Nevertheless, it is important to look back at the not-so-distant past of Lula’s last tenure. His support for the Belo Monte hydroelectric dam complex that spans a total of 6500 square kilometres has been strongly opposed by environmental and Indigenous groups who face the eradication of natural spaces, changes to their water supplies, and significant loss of biodiversity. With failures to obtain free and informed consent from sixteen Indigenous tribes such as the Juruna and Arara that are based in the Belo Monte surroundings, Lula’s promises to safeguard against disruption and displacement in his third term are by no means a given. In comparison to Bolsonaro’s dismantling of Indigenous protections and his candid refusal to enforce conservation however, Lula’s election holds a much more optimistic future for those impacted by his predecessor’s antipathy.
Another core group of advocates that Lula has left hopeful in his election success is Brazil’s LGBTQ+ identifiers and allies, who have faced years of attack and disenfranchisement under Bolsonaro. Describing himself as a “proud homophobe,” the departing President’s use of slurs and his opposition to the criminalisation of homophobia has been considered by many to incite worrying trends of sexual orientation-based violence. In contrast, the Worker’s Party’s commitment to civil rights can be seen in their overseeing of the legalisation of gay marriage in 2013, and so Brazil’s return of liberal policies and freedoms are far more likely to be guaranteed under the President-Elect.
Feminist organisations have also largely given their support towards Lula on account of his comparatively progressive opinions surrounding matters of sexual and reproductive rights. Unlike Bolsonaro who actively campaigned against legalising abortion, Lula’s repeated stance of being personally “against abortion” but in favour of upholding the rights for women to decide about their lives highlights a clear divide in approaches to female bodily autonomy. With commitments of making abortion a public health issue to prevent deaths from underground procedures, Lula’s controversially feminist stance is being widely welcomed by equal rights groups throughout Brazil.
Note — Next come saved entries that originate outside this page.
Lemma Counter_entries (l : list str) (s : str) (c : Z) :
  In (s, c) (Counter str_eqb l) <-> c = occ str_eqb s l /\ (1 <= c)%Z.
Proof.
  pose proof (Counter_get str_eqb str_eqb_eq l s) as Hget.
  pose proof (occ_nonneg str_eqb s l) as Hpos.
  split.
  - intros Hin.
    apply (In_dict_get str_eqb str_eqb_eq) in Hin;
      [|apply (Counter_NoDup str_eqb str_eqb_eq)].
    rewrite Hget in Hin. destruct (occ str_eqb s l =? 0)%Z eqn:E; [discriminate|].
    apply Z.eqb_neq in E. injection Hin as <-. lia.
  - intros [-> H1]. apply (dict_get_In str_eqb str_eqb_eq). rewrite Hget.
    destruct (occ str_eqb s l =? 0)%Z eqn:E; [apply Z.eqb_eq in E; lia|reflexivity].
Qed.

Lemma seqs_map_snd (records : list record) :
  map (fun '(_, seq) => seq) records = map snd records.
Proof. apply map_ext. now intros []. Qed.

(** X2.  A collection is left as it is by deduplication exactly when no
    duplicate is reported, and exactly when its sequences are distinct. *)
Theorem make_unique_records_fixed_iff (records : list record) :
  (make_unique_records records = records <-> NoDup (map snd records)) /\
  (find_duplicate_sequences records = [] <-> NoDup (map snd records)).
Proof.
  split.
  - rewrite make_unique_first_occurrences. unfold first_occurrences. split.
    + intros E. rewrite <- E. apply first_occurrences_from_NoDup.
    + intros H. apply first_occurrences_from_id; [exact H | intros s _ []].
  - rewrite find_duplicate_sequences_filter, seqs_map_snd, occ_NoDup_iff. split.
    + intros E s.
      destruct (Z.le_gt_cases (occ str_eqb s (map snd records)) 1) as [H|H];
        [exact H|].
      assert (Hin : In (s, occ str_eqb s (map snd records))
                       (filter (fun '(_, count) => (1 <? count)%Z)
                               (Counter str_eqb (map snd records)))).
      { apply filter_In. split; [apply Counter_entries; lia|].
        apply Z.ltb_lt. lia. }
      rewrite E in Hin. destruct Hin.
    + intros H. apply filter_none. intros [s c] Hin.
      apply Counter_entries in Hin as [-> _]. apply Z.ltb_ge, H.
Qed.

Lemma Counter_keys_loop (records : list record) :
  forall (c : dict (K:=str) (V:=Z)) (earlier : list str),
    (forall s, In s (dict_keys c) <-> In s earlier) ->
    dict_keys (fold_left (counter_incr str_eqb) (map snd records) c)
    = dict_keys c ++ map snd (first_occurrences_from earlier records).
Proof.
  induction records as [|[h s] rest IH]; intros c earlier Hsame;
    cbn [map snd fold_left first_occurrences_from].
  - now rewrite app_nil_r.
  - assert (Hkeys : dict_keys (counter_incr str_eqb c s) =
                    if existsb (str_eqb s) earlier then dict_keys c
                    else dict_keys c ++ [s]).
    { unfold counter_incr. rewrite dict_keys_set.
      destruct (dict_contains str_eqb c s) eqn:E.
      - apply (dict_contains_In str_eqb str_eqb_eq), Hsame in E.
        apply existsb_str_eqb in E. now rewrite E.
      - destruct (existsb (str_eqb s) earlier) eqn:E'; [|reflexivity].
        apply existsb_str_eqb, Hsame in E'.
        apply (dict_contains_In str_eqb str_eqb_eq) in E'. congruence. }
    rewrite (IH _ (earlier ++ [s])).
    + rewrite Hkeys. destruct (existsb (str_eqb s) earlier); [reflexivity|].
      cbn [map snd]. now rewrite <- app_assoc.
    + intros x. rewrite Hkeys, in_app_iff.
      destruct (existsb (str_eqb s) earlier) eqn:E.
      * apply existsb_str_eqb in E. rewrite Hsame. cbn.
        split; [tauto | intros [H|[<-|[]]]; assumption].
      * rewrite in_app_iff, Hsame. reflexivity.
Qed.

Lemma Counter_keys (records : list record) :
  dict_keys (Counter str_eqb (map snd records))
  = map snd (make_unique_records records).
Proof.
  rewrite make_unique_first_occurrences. unfold Counter, first_occurrences.
  now rewrite (Counter_keys_loop records [] []).
Qed.

Lemma dict_as_map {K V} (f : K -> V) (d : dict (K:=K) (V:=V)) :
  (forall k v, In (k, v) d -> v = f k) ->
  d = map (fun k => (k, f k)) (dict_keys d).
Proof.
  induction d as [|[k v] d IH]; intros H; cbn; [reflexivity|].
  rewrite <- (H k v) by now left. f_equal. apply IH.
  intros k' v' Hin. apply H. now right.
Qed.

Lemma Counter_as_map (records : list record) :
  Counter str_eqb (map snd records)
  = map (fun s => (s, occurrences s records))
        (map snd (make_unique_records records)).
Proof.
  rewrite <- Counter_keys. apply dict_as_map. intros s c Hin.
  apply Counter_entries in Hin as [-> _].
  rewrite <- seqs_map_snd. apply occ_seqs.
Qed.

Lemma find_duplicate_sequences_as_map (records : list record) :
  find_duplicate_sequences records
  = map (fun s => (s, occurrences s records))
        (filter (fun s => (1 <? occurrences s records)%Z)
                (map snd (make_unique_records records))).
Proof.
  rewrite find_duplicate_sequences_filter, seqs_map_snd, Counter_as_map.
  induction (map snd (make_unique_records records)) as [|s l IH]; cbn;
    [reflexivity|].
  destruct (1 <? occurrences s records)%Z; cbn; now rewrite IH.
Qed.

(** X3.  The report of duplicates lists, in the order in which deduplication
    keeps them, the sequences that occur at least twice, each with the number
    of its occurrences. *)
Theorem find_duplicate_sequences_in_kept_order (records : list record) :
  find_duplicate_sequences records
  = map (fun s => (s, occurrences s records))
        (filter (fun s => (1 <? occurrences s records)%Z)
                (map snd (make_unique_records records))).
Proof. exact (find_duplicate_sequences_as_map records). Qed.

Lemma sum_Z_excess (f : str -> Z) (keys : list str) :
  (forall s, In s keys -> (1 <= f s)%Z) ->
  sum_Z (map (fun s => f s - 1) (filter (fun s => 1 <? f s) keys))%Z
  = (sum_Z (map f keys) - Z.of_nat (length keys))%Z.
Proof.
  induction keys as [|s keys IH]; intros H; [reflexivity|].
  cbn [filter map length]. rewrite sum_Z_cons.
  specialize (IH (fun x Hx => H x (or_intror Hx))).
  specialize (H s (or_introl eq_refl)).
  destruct (1 <? f s)%Z eqn:E.
  - cbn [map]. rewrite sum_Z_cons, IH. lia.
  - apply Z.ltb_ge in E. rewrite IH. lia.
Qed.

(** X4.  The records that deduplication drops are counted by the report of
    duplicates: a sequence reported [c] times accounts for [c - 1] of them. *)
Theorem dropped_records_are_the_reported_duplicates (records : list record) :
  Z.of_nat (length records)
  = (Z.of_nat (length (make_unique_records records))
     + sum_Z (map (fun c => c - 1)
                  (dict_values (find_duplicate_sequences records))))%Z.
Proof.
  pose proof (sum_values_Counter_loop str_eqb (map snd records) []) as Hsum.
  fold (Counter str_eqb (map snd records)) in Hsum.
  rewrite Counter_as_map in Hsum. unfold dict_values in Hsum.
  rewrite map_map in Hsum. cbn [snd] in Hsum.
  rewrite length_map in Hsum. change (sum_Z (map snd [])) with 0%Z in Hsum.
  rewrite find_duplicate_sequences_as_map.
  unfold dict_values. rewrite !map_map. cbn [snd].
  rewrite <- (map_map (fun s => occurrences s records) (fun c => (c - 1)%Z)).
  rewrite map_map.
  rewrite (sum_Z_excess (fun s => occurrences s records)).
  - rewrite length_map, Hsum. unfold record. lia.
  - intros s Hs. rewrite <- Counter_keys in Hs.
    unfold dict_keys in Hs. apply in_map_iff in Hs as ([s' c] & <- & Hin).
    apply Counter_entries in Hin as [-> H1]. cbn [fst].
    rewrite <- occ_seqs, seqs_map_snd. exact H1.
Qed.

Lemma first_occurrences_from_app (a b : list record) :
  forall earlier,
    first_occurrences_from earlier (a ++ b)
    = first_occurrences_from earlier a
      ++ first_occurrences_from (earlier ++ map snd a) b.
Proof.
  induction a as [|[h s] a IH]; intros earlier; cbn [app map snd first_occurrences_from].
  - now rewrite app_nil_r.
  - rewrite IH, <- app_assoc. cbn [app].
    destruct (existsb (str_eqb s) earlier); reflexivity.
Qed.

Lemma first_occurrences_from_filter (l : list record) :
  forall known earlier,
    first_occurrences_from (known ++ earlier) l
    = filter (fun r => negb (existsb (str_eqb (snd r)) known))
             (first_occurrences_from earlier l).
Proof.
  induction l as [|[h s] l IH]; intros known earlier;
    cbn [first_occurrences_from]; [reflexivity|].
  rewrite existsb_app, <- app_assoc, IH.
  destruct (existsb (str_eqb s) earlier); [now rewrite orb_true_r|].
  rewrite orb_false_r. cbn [filter snd].
  destruct (existsb (str_eqb s) known); reflexivity.
Qed.

(** X5.  Deduplicating two collections put end to end keeps what
    deduplication keeps of the first, then what it keeps of the second whose
    sequence the first does not hold. *)
Theorem make_unique_records_app (a b : list record) :
  make_unique_records (a ++ b)
  = make_unique_records a
    ++ filter (fun r => negb (existsb (str_eqb (snd r)) (map snd a)))
              (make_unique_records b).
Proof.
  rewrite !make_unique_first_occurrences. unfold first_occurrences.
  rewrite first_occurrences_from_app. f_equal.
  rewrite <- (first_occurrences_from_filter b (map snd a) []).
  cbn [app]. now rewrite app_nil_r.
Qed.

(** ** Base composition: more properties *)

Lemma compute_base_distribution_value (seqs : list str) :
  compute_base_distribution seqs =
  map (fun b =>
         (b, if (canonical_total seqs =? 0)%Z then truediv 1 4
             else truediv (base_count b seqs) (canonical_total seqs)))
      ACGT.
Proof.
  unfold compute_base_distribution. rewrite count_bases_total.
  destruct (canonical_total seqs =? 0)%Z; [reflexivity|].
  rewrite (dict_of_NoDup Ascii.eqb Ascii.eqb_eq).
  - cbn [ACGT lit String.list_ascii_of_string map].
    rewrite !count_bases_get by reflexivity. reflexivity.
  - rewrite map_map. cbn. repeat constructor; cbn; intuition discriminate.
Qed.

Lemma canonical_indicator (x : ascii) :
  (if is_canonical x then 1 else 0)%Z
  = ((if Ascii.eqb x "A" then 1 else 0) + (if Ascii.eqb x "C" then 1 else 0)
     + (if Ascii.eqb x "G" then 1 else 0) + (if Ascii.eqb x "T" then 1 else 0))%Z.
Proof. destruct x as [[] [] [] [] [] [] [] []]; reflexivity. Qed.

Lemma canonical_split (l : str) :
  Z.of_nat (length (filter is_canonical l))
  = (occ Ascii.eqb "A" l + occ Ascii.eqb "C" l
     + occ Ascii.eqb "G" l + occ Ascii.eqb "T" l)%Z.
Proof.
  induction l as [|x l IH]; [reflexivity|].
  rewrite !(occ_cons Ascii.eqb). cbn [filter].
  pose proof (canonical_indicator x) as Hx.
  destruct (is_canonical x); cbn [length]; lia.
Qed.

Lemma canonical_total_split (seqs : list str) :
  canonical_total seqs
  = (base_count "A" seqs + base_count "C" seqs
     + base_count "G" seqs + base_count "T" seqs)%Z.
Proof. apply canonical_split. Qed.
The battle for bodily autonomy does not stop with Lula, however: in the parliamentary and governor elections at the beginning of October, right and far-right wing parties exceeded forecasts, winning more representatives in the two houses of parliament than the Worker’s Party and its allies. This means that throughout his Presidency, Lula will have a difficult job in getting through contentious policies, leading to concerns of just how revolutionary Lula will be able to be.
Despite receiving emphatic support from many of the communities that have suffered most under Bolsonaro’s radically conservative administration, the reality that Lula is inheriting a country split between two of the most populist politicians seen in recent years leads to the realisation that this left-winger’s ultimate legacy is yet to be determined. Protests that sprung up with Bolsonaro’s defeat such as truckers blocking roads and doubts being cast over the electoral process emphasise the challenge Lula’s faces in winning over the hearts and minds of 60 million Brazilians. As Lula prepares to take up office in January 2023, it is unlikely that this transition will be without hostility.